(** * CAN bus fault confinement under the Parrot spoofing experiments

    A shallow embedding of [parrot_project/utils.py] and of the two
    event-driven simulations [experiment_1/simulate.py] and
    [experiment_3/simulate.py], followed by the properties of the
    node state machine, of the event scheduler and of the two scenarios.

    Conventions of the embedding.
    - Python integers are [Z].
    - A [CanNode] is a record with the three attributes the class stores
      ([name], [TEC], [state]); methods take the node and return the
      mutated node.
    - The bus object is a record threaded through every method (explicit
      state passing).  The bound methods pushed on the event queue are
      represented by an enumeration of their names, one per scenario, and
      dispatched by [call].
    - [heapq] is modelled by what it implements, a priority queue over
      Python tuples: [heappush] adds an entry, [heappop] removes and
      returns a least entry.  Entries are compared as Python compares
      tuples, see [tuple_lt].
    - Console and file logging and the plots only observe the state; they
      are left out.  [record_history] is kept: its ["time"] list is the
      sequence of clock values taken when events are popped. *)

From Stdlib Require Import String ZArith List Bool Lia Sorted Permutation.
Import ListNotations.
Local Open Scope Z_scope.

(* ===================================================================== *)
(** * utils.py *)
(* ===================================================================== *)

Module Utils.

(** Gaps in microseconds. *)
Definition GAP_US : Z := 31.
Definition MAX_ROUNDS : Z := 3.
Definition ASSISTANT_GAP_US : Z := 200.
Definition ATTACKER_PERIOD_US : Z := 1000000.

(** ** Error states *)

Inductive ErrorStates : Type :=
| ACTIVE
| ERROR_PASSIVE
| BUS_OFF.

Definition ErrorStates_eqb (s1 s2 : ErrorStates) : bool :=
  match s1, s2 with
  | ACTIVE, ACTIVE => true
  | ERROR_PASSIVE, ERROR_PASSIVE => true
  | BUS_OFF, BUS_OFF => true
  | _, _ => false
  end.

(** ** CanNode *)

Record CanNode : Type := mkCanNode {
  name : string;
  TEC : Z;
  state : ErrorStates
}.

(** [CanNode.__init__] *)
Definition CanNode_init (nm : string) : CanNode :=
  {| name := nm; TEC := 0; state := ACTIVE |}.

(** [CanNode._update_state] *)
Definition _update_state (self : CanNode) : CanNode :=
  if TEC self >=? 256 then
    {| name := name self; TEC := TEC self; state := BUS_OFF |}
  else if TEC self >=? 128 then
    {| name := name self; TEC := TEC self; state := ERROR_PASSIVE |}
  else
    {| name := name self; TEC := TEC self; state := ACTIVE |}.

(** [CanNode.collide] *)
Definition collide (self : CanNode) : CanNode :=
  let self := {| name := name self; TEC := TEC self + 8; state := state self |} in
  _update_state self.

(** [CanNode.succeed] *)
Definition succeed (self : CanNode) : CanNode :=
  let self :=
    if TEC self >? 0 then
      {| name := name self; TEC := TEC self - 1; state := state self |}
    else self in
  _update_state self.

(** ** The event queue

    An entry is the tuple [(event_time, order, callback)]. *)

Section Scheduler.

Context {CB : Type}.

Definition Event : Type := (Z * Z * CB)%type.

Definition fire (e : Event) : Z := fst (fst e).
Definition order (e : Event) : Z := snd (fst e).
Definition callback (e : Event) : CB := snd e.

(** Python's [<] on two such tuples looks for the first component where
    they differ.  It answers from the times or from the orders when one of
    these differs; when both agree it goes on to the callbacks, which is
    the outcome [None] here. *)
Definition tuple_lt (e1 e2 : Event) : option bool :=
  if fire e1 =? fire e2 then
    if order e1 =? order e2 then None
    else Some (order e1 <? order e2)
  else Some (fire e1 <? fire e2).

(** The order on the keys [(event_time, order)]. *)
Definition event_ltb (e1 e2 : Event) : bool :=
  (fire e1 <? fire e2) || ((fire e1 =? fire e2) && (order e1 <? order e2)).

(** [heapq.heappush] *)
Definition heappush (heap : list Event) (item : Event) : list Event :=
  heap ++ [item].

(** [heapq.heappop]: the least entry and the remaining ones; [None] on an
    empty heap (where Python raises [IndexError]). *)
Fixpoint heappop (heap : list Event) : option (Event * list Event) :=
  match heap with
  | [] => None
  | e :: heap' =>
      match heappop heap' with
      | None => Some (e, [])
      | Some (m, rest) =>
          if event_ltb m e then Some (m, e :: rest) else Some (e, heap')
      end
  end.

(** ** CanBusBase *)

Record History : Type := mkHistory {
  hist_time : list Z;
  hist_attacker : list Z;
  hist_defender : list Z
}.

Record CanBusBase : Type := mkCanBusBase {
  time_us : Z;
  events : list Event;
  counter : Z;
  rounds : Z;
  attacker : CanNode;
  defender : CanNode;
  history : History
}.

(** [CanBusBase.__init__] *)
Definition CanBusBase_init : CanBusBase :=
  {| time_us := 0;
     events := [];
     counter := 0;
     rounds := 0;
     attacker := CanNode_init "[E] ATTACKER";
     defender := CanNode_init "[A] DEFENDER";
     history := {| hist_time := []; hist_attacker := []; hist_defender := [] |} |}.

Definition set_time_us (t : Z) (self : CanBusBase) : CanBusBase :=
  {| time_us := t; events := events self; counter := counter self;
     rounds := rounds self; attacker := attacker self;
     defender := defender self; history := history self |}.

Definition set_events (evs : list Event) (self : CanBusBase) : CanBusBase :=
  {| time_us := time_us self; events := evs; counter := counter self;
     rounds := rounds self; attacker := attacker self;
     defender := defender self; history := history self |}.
# # # # # # #
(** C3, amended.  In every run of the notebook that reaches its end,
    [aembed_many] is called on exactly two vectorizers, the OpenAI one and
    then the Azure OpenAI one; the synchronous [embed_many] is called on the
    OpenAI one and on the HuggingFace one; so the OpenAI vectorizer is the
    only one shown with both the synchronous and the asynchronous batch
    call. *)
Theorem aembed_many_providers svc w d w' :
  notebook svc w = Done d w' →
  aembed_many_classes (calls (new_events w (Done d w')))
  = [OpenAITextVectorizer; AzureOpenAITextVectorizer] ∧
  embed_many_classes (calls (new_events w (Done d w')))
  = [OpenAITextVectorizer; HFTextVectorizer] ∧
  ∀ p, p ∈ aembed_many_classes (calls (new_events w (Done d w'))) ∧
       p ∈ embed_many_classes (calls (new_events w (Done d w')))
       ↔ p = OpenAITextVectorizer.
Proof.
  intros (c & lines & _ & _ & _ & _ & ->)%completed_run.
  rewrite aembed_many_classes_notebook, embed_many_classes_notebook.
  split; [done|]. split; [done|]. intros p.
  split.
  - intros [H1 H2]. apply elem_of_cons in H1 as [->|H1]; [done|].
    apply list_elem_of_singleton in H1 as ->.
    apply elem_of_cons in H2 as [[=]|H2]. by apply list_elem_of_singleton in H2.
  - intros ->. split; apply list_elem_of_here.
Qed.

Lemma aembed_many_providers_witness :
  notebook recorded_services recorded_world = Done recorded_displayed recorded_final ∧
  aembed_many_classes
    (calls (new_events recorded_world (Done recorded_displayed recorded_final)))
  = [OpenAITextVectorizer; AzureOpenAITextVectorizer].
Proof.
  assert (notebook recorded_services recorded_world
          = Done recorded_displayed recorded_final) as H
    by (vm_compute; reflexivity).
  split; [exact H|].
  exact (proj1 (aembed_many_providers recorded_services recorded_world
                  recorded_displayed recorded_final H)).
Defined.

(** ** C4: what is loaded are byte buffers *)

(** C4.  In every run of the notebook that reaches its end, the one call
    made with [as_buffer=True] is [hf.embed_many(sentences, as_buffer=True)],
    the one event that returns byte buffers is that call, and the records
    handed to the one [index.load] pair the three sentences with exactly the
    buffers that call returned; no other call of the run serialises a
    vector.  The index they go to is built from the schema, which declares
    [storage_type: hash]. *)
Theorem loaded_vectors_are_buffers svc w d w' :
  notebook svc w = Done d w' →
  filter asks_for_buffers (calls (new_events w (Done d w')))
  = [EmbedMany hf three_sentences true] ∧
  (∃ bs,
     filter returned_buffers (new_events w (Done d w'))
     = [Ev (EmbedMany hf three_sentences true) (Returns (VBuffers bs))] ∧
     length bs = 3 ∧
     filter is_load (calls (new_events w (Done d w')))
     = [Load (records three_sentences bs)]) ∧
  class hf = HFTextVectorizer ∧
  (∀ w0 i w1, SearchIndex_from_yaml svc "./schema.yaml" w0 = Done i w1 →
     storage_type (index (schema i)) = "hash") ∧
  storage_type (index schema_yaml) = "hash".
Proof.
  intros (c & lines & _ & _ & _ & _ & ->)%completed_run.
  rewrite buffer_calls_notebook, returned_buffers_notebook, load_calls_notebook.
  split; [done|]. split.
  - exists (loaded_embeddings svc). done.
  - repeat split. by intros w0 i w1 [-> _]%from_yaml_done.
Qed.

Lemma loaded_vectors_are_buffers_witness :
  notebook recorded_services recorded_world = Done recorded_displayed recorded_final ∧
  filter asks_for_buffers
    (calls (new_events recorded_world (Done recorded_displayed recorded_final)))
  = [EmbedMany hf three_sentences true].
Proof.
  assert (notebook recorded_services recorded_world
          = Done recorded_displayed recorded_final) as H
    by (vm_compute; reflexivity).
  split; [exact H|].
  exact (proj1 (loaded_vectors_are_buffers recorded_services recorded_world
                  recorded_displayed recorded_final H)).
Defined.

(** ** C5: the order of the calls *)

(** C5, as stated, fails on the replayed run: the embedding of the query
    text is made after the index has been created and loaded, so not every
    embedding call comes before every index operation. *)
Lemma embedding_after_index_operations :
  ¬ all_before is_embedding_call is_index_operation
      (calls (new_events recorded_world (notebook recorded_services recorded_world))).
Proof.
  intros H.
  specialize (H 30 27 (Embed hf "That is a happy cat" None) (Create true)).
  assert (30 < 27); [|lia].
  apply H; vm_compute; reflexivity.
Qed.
# # # # # # #
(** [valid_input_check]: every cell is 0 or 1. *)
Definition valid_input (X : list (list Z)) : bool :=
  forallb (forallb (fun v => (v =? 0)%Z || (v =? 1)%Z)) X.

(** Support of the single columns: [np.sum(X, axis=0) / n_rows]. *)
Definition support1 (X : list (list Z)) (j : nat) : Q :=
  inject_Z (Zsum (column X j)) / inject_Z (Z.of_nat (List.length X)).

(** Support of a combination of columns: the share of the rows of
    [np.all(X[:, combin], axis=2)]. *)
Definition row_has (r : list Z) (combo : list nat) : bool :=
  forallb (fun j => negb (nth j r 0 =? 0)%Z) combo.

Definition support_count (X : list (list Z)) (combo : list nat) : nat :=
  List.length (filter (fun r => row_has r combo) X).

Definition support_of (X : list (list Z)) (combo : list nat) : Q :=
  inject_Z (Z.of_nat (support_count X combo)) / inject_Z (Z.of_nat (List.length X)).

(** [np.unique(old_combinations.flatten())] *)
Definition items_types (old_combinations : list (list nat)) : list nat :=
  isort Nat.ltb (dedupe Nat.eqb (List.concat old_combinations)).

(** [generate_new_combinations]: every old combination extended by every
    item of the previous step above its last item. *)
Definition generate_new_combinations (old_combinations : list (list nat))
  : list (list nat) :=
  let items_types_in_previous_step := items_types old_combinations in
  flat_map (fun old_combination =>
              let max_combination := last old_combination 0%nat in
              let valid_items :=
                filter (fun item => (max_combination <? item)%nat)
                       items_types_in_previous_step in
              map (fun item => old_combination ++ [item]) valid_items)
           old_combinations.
# # # # # # #
* **WHAT YOU HAVE TO DO**
Print only what lies in the material above starting at the line with "(** The order" and ending at the line with "attacker : CanNode;", every line exactly as given.

* **EXPECTED ANSWER**
(** The order on the keys [(event_time, order)]. *)
Definition event_ltb (e1 e2 : Event) : bool :=
  (fire e1 <? fire e2) || ((fire e1 =? fire e2) && (order e1 <? order e2)).

(** [heapq.heappush] *)
Definition heappush (heap : list Event) (item : Event) : list Event :=
  heap ++ [item].

(** [heapq.heappop]: the least entry and the remaining ones; [None] on an
    empty heap (where Python raises [IndexError]). *)
Fixpoint heappop (heap : list Event) : option (Event * list Event) :=
  match heap with
  | [] => None
  | e :: heap' =>
      match heappop heap' with
      | None => Some (e, [])
      | Some (m, rest) =>
          if event_ltb m e then Some (m, e :: rest) else Some (e, heap')
      end
  end.

(** ** CanBusBase *)

Record History : Type := mkHistory {
  hist_time : list Z;
  hist_attacker : list Z;
  hist_defender : list Z
}.

Record CanBusBase : Type := mkCanBusBase {
  time_us : Z;
  events : list Event;
  counter : Z;
  rounds : Z;
  attacker : CanNode;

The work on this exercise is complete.